(** [Number(s)] for a string made by [toFixed]: the binary64 value nearest
    to the numeral, and [x] itself for [String(x)]. *)
Definition Number (s : Fixed) : float :=
  match s with
  | Dec neg N0 _ => if neg then neg_zero else zero
  | Dec neg (Npos n) f =>
      SF2Prim (SF64div (S754_finite neg n 0)
                       (S754_finite false (Z.to_pos (10 ^ Z.of_nat f)) 0))
  | Str x => x
  end.

(** The decimal digits of a whole number, as [String(n)] and a template
    literal give them. *)
Definition digits_of (n : N) : string :=
  NilZero.string_of_uint (N.to_uint n).

Definition pad_left (k : nat) (s : string) : string :=
  String.concat "" (repeat "0" (k - String.length s)) ++ s.

(** The characters of a [toFixed] result, for the numerals ([None] for
    [String(x)], whose digits are not modelled). *)
Definition render (s : Fixed) : option string :=
  match s with
  | Dec neg n f =>
      let ds := pad_left (S f) (digits_of n) in
      let k := (String.length ds - f)%nat in
      let int_part := String.substring 0 k ds in
      let frac_part := String.substring k f ds in
      Some ((if neg then "-" else "") ++ int_part ++
            (match f with O => "" | _ => "." ++ frac_part end))
  | Str _ => None
  end.

(** [Array.prototype.sort(comparefn)].  The sort is stable, and an element
    [a] goes after [b] exactly when [comparefn(a, b) > 0]; a [NaN] from the
    comparator counts as [+0].  When the comparator is consistent on the
    array, this fixes the result, which is the one computed here by
    insertion; when it is not, the language leaves the order to the engine
    and the list computed here is one of the orders allowed. *)
Section Sort.
Context {A : Type} (comparefn : A -> A -> float).

Definition goes_after (a b : A) : bool :=
  (0 <? comparefn a b)%float.

Fixpoint insert (a : A) (l : list A) : list A :=
  match l with
  | [] => [a]
  | b :: l' => if goes_after a b then b :: insert a l' else a :: b :: l'
  end.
━━━━━━━━━━━━━━━━
— Try it —
Look above for the line holding "array, this fixes", then set down exactly that line and every line after it up to and including the line holding "A -> float).", with nothing else.

— Response for this exercise —
    array, this fixes the result, which is the one computed here by
    insertion; when it is not, the language leaves the order to the engine
    and the list computed here is one of the orders allowed. *)
Section Sort.
Context {A : Type} (comparefn : A -> A -> float).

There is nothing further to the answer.